Haworthiopsis attenuata, formerly Haworthia attenuata, commonly known as zebra haworthia, is a small species of succulent plant from the Eastern Cape Province, South Africa. As an ornamental, it is one of the most commonly cultivated of the Haworthiopsis species.

Description
 
It is an evergreen succulent plant with short leaves arranged in rosettes 6–12 cm in diameter. The succulent leaves are tapered ("attenuata" means "tapering") and have bands of white tubercles on them. The species subdivides and offsets readily; in the wild it forms large clumps. It is popular as a house plant, due to its resistance to drought and general hardiness.

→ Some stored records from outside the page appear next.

(* ===== verification/VectorFreshness.v ===== *)
(** * Certificates of vector indexes (vector_freshness.hpp)

    An index that was built from a collection may serve a query when nothing has
    changed since.  Writers hold a [Mutation] on the collection's counter, or on the
    root's; a reader captures a stamp of the counters without locking.  Every load,
    store and fetch-and-add here is one step, and the writers' steps fall between the
    reader's in any order. *)

From stdpp Require Import base list strings functions.
From Stdlib Require Import ZArith Lia.
From S2P Require Import Prelude.

Open Scope Z_scope.

Definition SIZE64 : Z := 2 ^ 64.

(** A counter of the root, or of one of the 4096 slots. *)
Inductive cid := Root | Slot (i : Z).

#[export] Instance cid_eq_dec : EqDecision cid.
Proof. solve_decision. Defined.

(** [bumps] is what [revision] would be without its width; no code reads it. *)
Record Counter := mkCounter { active : Z; revision : Z; poisoned : bool; bumps : Z }.

(** Where a writer stands.  [Entering]: [active] is raised; [Poisoning c next]: the
    revision has wrapped and [poisoned] is not stored yet; [Live]: the mutation is
    held; [Leaving]: the destructor has bumped. *)
Inductive after_poison := ThenLive | ThenLeaving.
Inductive pc := Idle | Entering (c : cid) | Poisoning (c : cid) (next : after_poison) | Live (c : cid) | Leaving (c : cid).

(** [writers]: one place per mutation that can exist at once; [log]: the counters under which data has changed. *)
Record world := mkWorld { counters : cid -> Counter; writers : list pc; log : list cid }.

Definition counter_new : Counter := mkCounter 0 0 false 0.
Definition freshness_new (n : nat) : world := mkWorld (fun _ => counter_new) (replicate n Idle) [].

(** What a writer at rest starts on, and whether one that holds a mutation changes data or lets go. *)
Inductive choice := Start (c : cid) | Change | Finish.

Definition set_active (k : Counter) (a : Z) : Counter := mkCounter a (revision k) (poisoned k) (bumps k).

(** [revision.fetch_add(1)], and whether it found the last value. *)
Definition fetch_bump (k : Counter) : Counter * bool :=
  (mkCounter (active k) ((revision k + 1) mod SIZE64) (poisoned k) (bumps k + 1), revision k =? SIZE64 - 1).

Definition set_poisoned (k : Counter) : Counter := mkCounter (active k) (revision k) true (bumps k).

Definition place (w : world) (i : nat) (p : pc) (c : cid) (k : Counter) : world :=
  mkWorld (<[c := k]> (counters w)) (<[i := p]> (writers w)) (log w).

(** The next atomic step of writer [i]. *)
Definition step (w : world) (a : nat * choice) : world :=
  let '(i, ch) := a in
  match writers w !! i with
  | None => w
  | Some Idle =>
      match ch with
      | Start c => place w i (Entering c) c (set_active (counters w c) ((active (counters w c) + 1) mod SIZE64))
      | _ => w
      end
  | Some (Entering c) =>
      let '(k, wrapped) := fetch_bump (counters w c) in place w i (if wrapped then Poisoning c ThenLive else Live c) c k
  | Some (Poisoning c next) =>
      place w i (match next with ThenLive => Live c | ThenLeaving => Leaving c end) c (set_poisoned (counters w c))
  | Some (Live c) =>
      match ch with
      | Change => mkWorld (counters w) (writers w) (log w ++ [c])
      | Finish => let '(k, wrapped) := fetch_bump (counters w c) in place w i (if wrapped then Poisoning c ThenLeaving else Leaving c) c k
      | Start _ => w
      end
  | Some (Leaving c) => place w i Idle c (set_active (counters w c) ((active (counters w c) - 1) mod SIZE64))
  end.

Definition exec (w : world) (acts : list (nat * choice)) : world := foldl step w acts.

Record Stamp := mkStamp { s_root : Z; s_collection : Z; s_visibility : Z; s_configuration : Z }.

Definition stamp_eqb (a b : Stamp) : bool :=
  (s_root a =? s_root b) && (s_collection a =? s_collection b) && (s_visibility a =? s_visibility b) && (s_configuration a =? s_configuration b).

Definition sameSourceAtOrAfter (a previous : Stamp) : bool :=
  (s_root a =? s_root previous) && (s_collection a =? s_collection previous) && (s_configuration a =? s_configuration previous) && (s_visibility previous <=? s_visibility a).

Section Reader.
Context (hash : bytes -> Z).

Definition slot (key : bytes) : cid := Slot (hash key mod 4096).

(** [schedule]: what the writers do before each load but the first. *)
Record schedule := mkSchedule { before_collection : list (nat * choice); before_rootActive : list (nat * choice); before_active : list (nat * choice);
  before_rootPoisoned : list (nat * choice); before_poisoned : list (nat * choice); before_rootAgain : list (nat * choice); before_again : list (nat * choice) }.

Definition capture (w : world) (sc : schedule) (key : bytes) (visibility : Z) : option Stamp * world :=
  let c := slot key in
  let root := revision (counters w Root) in
  let w := exec w (before_collection sc) in
  let collection := revision (counters w c) in
  let w := exec w (before_rootActive sc) in
  if negb (active (counters w Root) =? 0) then (None, w) else
  let w := exec w (before_active sc) in
  if negb (active (counters w c) =? 0) then (None, w) else
  let w := exec w (before_rootPoisoned sc) in
  if poisoned (counters w Root) then (None, w) else
  let w := exec w (before_poisoned sc) in
  if poisoned (counters w c) then (None, w) else
  let w := exec w (before_rootAgain sc) in
  if negb (root =? revision (counters w Root)) then (None, w) else
  let w := exec w (before_again sc) in
  if negb (collection =? revision (counters w c)) then (None, w) else
  (Some (mkStamp root collection visibility 0), w).
End Reader.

It is frequently confused with the rarer Haworthiopsis fasciata, to which it looks very similar. However Haworthiopsis attenuata can easily be distinguished by its white tubercles, which occur on both upper and lower sides of its leaves (H. fasciata has tubercles only on the underside, with a smooth upper surface of its leaves). A fundamental distinction is that H. attenuata's leaves are not fibrous. In addition, the leaves of H.attenuata are often (though not always) longer, thinner, and more splayed out.

Care
Like most succulents, Haworthiopsis attenuata prefer soil with adequate drainage, such as cactus mix or fast-draining potting soil mixed with sand. They like bright light, but too much direct sunlight can cause leaves to turn white or yellow. The plants should be watered evenly and generously during the summer, allowing the soil to dry out between watering. In the winter, they can be watered as infrequently as once every two weeks.

Their flowers appear in November and December.

Varieties
It is a variable species, and has several subspecies, including the "type" variety Haworthiopsis attenuata var. attenuata.

Another common variety is Haworthiopsis attenuata var. radula - Hankey Dwarf Aloe (previously considered a separate species) which has longer, more elongated, scabrid leaves with smaller, more numerous tubercles. This variation grows up to 6 inches (15 cm) in diameter and up to 6 inches (15 cm) tall.

The form clariperla has its tubercles connected into large white "bands" across the underside of its leaves, and variety britteniana has especially big and separate white tubercles.

The variety H. attenuata var. glabrata is frequently considered a separate species, H. glabrata.